When team members were selected, those left over would go into the ‘pickle boat’, she explains. Colloquially speaking, being in a pickle can mean being part of a varied group. Seeing as pickleball is a blend of other sports and can be played by all sorts of people – ages and levels of ability – the name is appropriate in mixed ways. “It’s easier to play than tennis or squash [less strength needed] because the court is smaller, the paddles are smaller and lighter than tennis rackets and the ball [made from perforated polymer] is lighter too,” Pauline says. “Young and old, men and women can all play. Mobility is important and, of course, young people can hit the ball harder, but there is strategy involved and older people can be better in that sense.”

Underarm serves also help level the playing field with regards to strength however, competitions are still usually divided by age groups.

Considering New Zealand has an ageing population, ensuring seniors don’t hang up their boots on sport too early in life is crucial to general health and wellbeing.

“Garry Larsen, who is in his mid eighties, would be our oldest player. It’s very important that people stay active as late in life as they possibly can.There’s also a great social aspect, too; it brings people together which is important for everyone.”

Thanks (in part) to Pauline and team, pickleball has gained more than just a foothold in New Zealand since the country’s first club was established in Rotorua, 2015.

“There are now (approximately) 40 clubs nationwide and there are various open tournaments throughout the year held by various clubs,” Pauline says. “In January, we held our first nationwide seniors’ tournament at Panmure [YMCA] for players aged 60 plus. We had a pretty good turnout.”

In December, the Pickleball New Zealand Association (PNZA) was invited to join the International Federation of Pickleball (IFP), becoming the 31st member. “We’re hoping it will become an Olympic sport,” says Pauline. “They need about 70 countries for it to be considered.
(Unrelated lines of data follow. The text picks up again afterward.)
(** * The self-improving agent of [self_improving_agent.ipynb]

    A shallow embedding of the notebook's helper functions
    ([get_chat_history], [generate_response], [reflect], [learn]) and of
    the class [SelfImprovingAgent], followed by the properties of the
    reflection / learning loop.

    The session store is a Python [dict] from session ids to
    [ChatMessageHistory] objects: a [gmap string (list Message)].  The
    hosted language model is an external collaborator: a call to it is a
    node [Invoke prompt k] of a program tree, so that the prompt handed to
    the model, the number of calls and what the code does with each answer
    (text or exception) are all visible in the embedding.  *)

From stdpp Require Import gmap strings list fin_maps.

Open Scope string_scope.
Open Scope list_scope.

(** ** Messages *)

(** The three message classes of langchain that the notebook uses:
    [SystemMessage], [HumanMessage] and [AIMessage].  A prompt template
    entry [("system", t)] builds the first, [("human", t)] the second; the
    model answers with the third. *)
Inductive Role : Type := system | human | ai.

Record Message : Type := mkMessage { role : Role; content : string }.

Definition SystemMessage (text : string) : Message := mkMessage system text.
Definition HumanMessage (text : string) : Message := mkMessage human text.
Definition AIMessage (text : string) : Message := mkMessage ai text.

(** What the provider raises when a completion fails. *)
Inductive Exception : Type := ProviderError (reason : string).

(** An answer of the collaborator: an exception or the generated text. *)
Definition Answer : Type := Exception + string.

(** ** Programs that call the language model *)

(** A computation over a mutable state [S]: it ends ([Done]) with a value
    or an uncaught exception and the state it leaves behind (what Python
    mutated before an exception was raised stays mutated), or it calls the
    model ([Invoke]) with a list of messages and goes on with the answer. *)
Inductive Prog (S A : Type) : Type :=
| Done (r : Exception + A) (s : S)
| Invoke (prompt : list Message) (k : Answer -> Prog S A).
Definition calculate_metrics_row (r : Loaded.t) : Metrics.t :=
  let src := Loaded.df r in
  {| Metrics.df := r;
     (* 1 *)
     Metrics.policy_tenure_days := Np.fillna 0 (Loaded.policy_tenure_days r);
     (* 2 *)
     Metrics.total_claims := Np.fillna 0 (Analytics.total_claims src);
     Metrics.total_claim_amount := Np.fillna 0 (Analytics.total_claimed_amount src);
     (* 3 *)
     Metrics.annual_premium_sum :=
       Analytics.active_policies src * Analytics.avg_annual_premium src;
     (* 4 *)
     Metrics.fraud_claims := Loaded.detection_count r |}.

Definition calculate_metrics (df : list Loaded.t) : list Metrics.t :=
  map calculate_metrics_row df.

Definition calculate_lifetime_metrics_row (r : Metrics.t) : Lifetime.t :=
  {| Lifetime.df := r;
     Lifetime.lifetime_value :=
       Metrics.annual_premium_sum r - Metrics.total_claim_amount r;
     Lifetime.loss_ratio :=
       Np.where_ (gtb (Metrics.annual_premium_sum r) 0)
                 (Metrics.total_claim_amount r / Metrics.annual_premium_sum r)
                 nan |}.

Definition calculate_lifetime_metrics (df : list Metrics.t) : list Lifetime.t :=
  map calculate_lifetime_metrics_row df.

(** The three components of the risk score. *)
Definition loss_ratio_score (r : Lifetime.t) : float :=
  Np.clip (Lifetime.loss_ratio r * 50) 0 50.

Definition fraud_score (r : Lifetime.t) : float :=
  Np.clip (Metrics.fraud_claims (Lifetime.df r) * 3) 0 30.

Definition claims_per_year (r : Lifetime.t) : float :=
  Metrics.total_claims (Lifetime.df r)
  / (Np.clip_lower (Metrics.policy_tenure_days (Lifetime.df r)) 1 / 365.25).

Definition frequency_score (r : Lifetime.t) : float :=
  Np.clip (claims_per_year r * 4) 0 20.

Definition calculate_risk_score_row (r : Lifetime.t) : Risk.t :=
  {| Risk.df := r;
     Risk.risk_score := loss_ratio_score r + fraud_score r + frequency_score r |}.

Definition calculate_risk_score (df : list Lifetime.t) : list Risk.t :=
  map calculate_risk_score_row df.

(** The conditions and the names of [assign_segments], for one row. *)
Definition conditions (lifetime_value risk_score : float) : list bool :=
  [ geb lifetime_value 0 && (risk_score <=? 40);
    geb lifetime_value 0 && gtb risk_score 40 && (risk_score <=? 60);
    (lifetime_value <? 0) && gtb risk_score 60;
    true ].

Definition segments : list string :=
  [ "Premium Partner"; "Growth Prospect"; "Risk Management"; "Watch List" ].

Definition segment_of (lifetime_value risk_score : float) : string :=
  Np.select (conditions lifetime_value risk_score) segments "Watch List".

Definition assign_segments_row (r : Risk.t) : Segmented.t :=
  {| Segmented.df := r;
     Segmented.segment :=
       segment_of (Lifetime.lifetime_value (Risk.df r)) (Risk.risk_score r) |}.

Definition assign_segments (df : list Risk.t) : list Segmented.t :=
  map assign_segments_row df.

(** The columns of the frame after step 5: those of the file, overwritten
    where a step assigned to them, and the ones the steps added. *)
Definition column (name : string) (r : Segmented.t) : option cell :=
  let risk := Segmented.df r in
  let life := Risk.df risk in
  let met := Lifetime.df life in
  let loaded := Metrics.df met in
  let src := Loaded.df loaded in
  if String.eqb name "customer_id" then Some (CText (Analytics.customer_id src))
  else if String.eqb name "name" then Some (CText (Analytics.name src))
  else if String.eqb name "age" then Some (CNum (Analytics.age src))
  else if String.eqb name "email" then Some (CText (Analytics.email src))
  else if String.eqb name "city" then Some (CText (Analytics.city src))
  else if String.eqb name "registration_date" then Some (CDate (Analytics.registration_date src))
  else if String.eqb name "customer_tenure_days" then Some (CNum (Analytics.customer_tenure_days src))
  else if String.eqb name "policy_tenure_days" then Some (CNum (Metrics.policy_tenure_days met))
  else if String.eqb name "total_policies" then Some (CNum (Analytics.total_policies src))
  else if String.eqb name "active_policies" then Some (CNum (Analytics.active_policies src))
  else if String.eqb name "policy_types" then Some (CCounts (Analytics.policy_types src))
  else if String.eqb name "total_claims" then Some (CNum (Metrics.total_claims met))
  else if String.eqb name "total_claimed_amount" then Some (CNum (Analytics.total_claimed_amount src))
  else if String.eqb name "avg_claim_amount" then Some (CNum (Analytics.avg_claim_amount src))
  else if String.eqb name "fraud_detected" then Some (CBool (Loaded.fraud_detected loaded))
  else if String.eqb name "detection_count" then Some (CNum (Loaded.detection_count loaded))
  else if String.eqb name "avg_confidence" then Some (CNum (Analytics.avg_confidence src))
  else if String.eqb name "claims_per_policy" then Some (CNum (Analytics.claims_per_policy src))
  else if String.eqb name "fraud_rate" then Some (CNum (Analytics.fraud_rate src))
  else if String.eqb name "avg_annual_premium" then Some (CNum (Analytics.avg_annual_premium src))
  else if String.eqb name "total_coverage" then Some (CNum (Analytics.total_coverage src))
  else if String.eqb name "policy_ids" then Some (CIds (Analytics.policy_ids src))
  else if String.eqb name "total_claim_amount" then Some (CNum (Metrics.total_claim_amount met))
  else if String.eqb name "annual_premium_sum" then Some (CNum (Metrics.annual_premium_sum met))
  else if String.eqb name "fraud_claims" then Some (CNum (Metrics.fraud_claims met))
  else if String.eqb name "lifetime_value" then Some (CNum (Lifetime.lifetime_value life))
  else if String.eqb name "loss_ratio" then Some (CNum (Lifetime.loss_ratio life))
  else if String.eqb name "risk_score" then Some (CNum (Risk.risk_score risk))
  else if String.eqb name "segment" then Some (CText (Segmented.segment r))
  else None.
(** * trollius.coroutines: a shallow embedding and its verified properties

    The module under study is [trollius/coroutines.py]: the [Return]
    termination signal, the [From] delegation tag, the [CoroWrapper] debug
    proxy, the [coroutine] decorator and the two classifiers
    [iscoroutinefunction] and [iscoroutine].

    Python objects with identity and mutable state (generator objects,
    [CoroWrapper] instances, the logging sink, the module global [_DEBUG])
    live in an explicit [world]; code that reads or mutates them is written
    in a state-and-exception monad [M]. *)

From Stdlib Require Import ZArith Ascii String List Bool Lia.
From stdpp Require Import base list strings gmap.

Local Open Scope Z_scope.
Local Open Scope string_scope.
Local Open Scope list_scope.

(** ** Python values *)

(** References into the object tables of the [world]. *)
Definition ref := nat.

(** The objects the module inspects.  Objects with mutable state are
    references; [FromWrapper] is a one-slot object whose slot is written in
    [__init__] only, and is kept by value. *)
#[warnings="-register-all"]
Inductive object : Type :=
| VNone
| VBool (b : bool)
| VInt (n : Z)
| VStr (s : string)
| VTuple (items : list object)
| VFuture (r : ref)               (* instance of futures.Future *)
| VGenerator (r : ref)            (* instance of types.GeneratorType *)
| VCoroWrapper (r : ref)          (* instance of CoroWrapper *)
| VAsyncioCoroWrapper (gen : ref) (* instance of asyncio.tasks.CoroWrapper
                                     around the generator gen *)
| VFromWrapper (obj : object)      (* instance of FromWrapper, slot obj *)
| VObject (cls : string) (r : ref) (* instance of any other class *).

(** Exceptions.  [StopIteration v] is [StopIteration(v)], whose [.value] is
    [v]; [ReturnExc] is an instance of the class [Return] of line 47, a
    subclass of [StopIteration] with the attributes [value] and [raised]. *)
Inductive exn : Type :=
| StopIteration (value : object)
| ReturnExc (value : object) (raised : bool)
| GeneratorExit
| TypeError (msg : string)
| ValueError (msg : string)
| RuntimeError (msg : string)
| AttributeError (msg : string)
| AssertionError (payload : object)
| Exception (cls : string) (args : list object).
It could also be at the World Masters Games; I think it will be part of that in the not-too-distant future.”

Royce, who coaches from time to time, was the first of this foursome to take up pickleball.

“I first played it on a cruise ship with Americans and Canadians. Later, I played in Browns Bay and Kumeu,” he says. “It’s played widely in North America, with various age groups from juniors to seniors. They are mostly amateurs but there are professionals too.

“Florida, which is ‘the retirement capital of America’, has the best venue with 60 courts and there would probably be a major tournament somewhere in the US every week.”

Until it makes its Olympics or Masters Games debuts, the annual World Pickleball Championship (which began in 2019) serves as the pinnacle of competition.

“[The World Champs] is a very big event. As far as I know, New Zealanders haven’t competed there but we would love to go along in future, if only as spectators,” Royce says.

However, those looking to join in on this growing sport needn’t travel too far afield to step up to the net as the internet (via www. pnza.org.nz and www.pac.org. nz) offers plenty of advice.

“We’d love more new people to come along and get involved,” Pauline asserts. “And, if Royce is there he’ll certainly show them the ropes. It really is quite easy to learn and, because its lots of fun, once you give it a go you’ll be hooked!”

“There are a couple of reasons for the name. One inventor’s dog, Pickles, used to run off with the ball... But it’s also because of the way in which teams were picked for boat races.”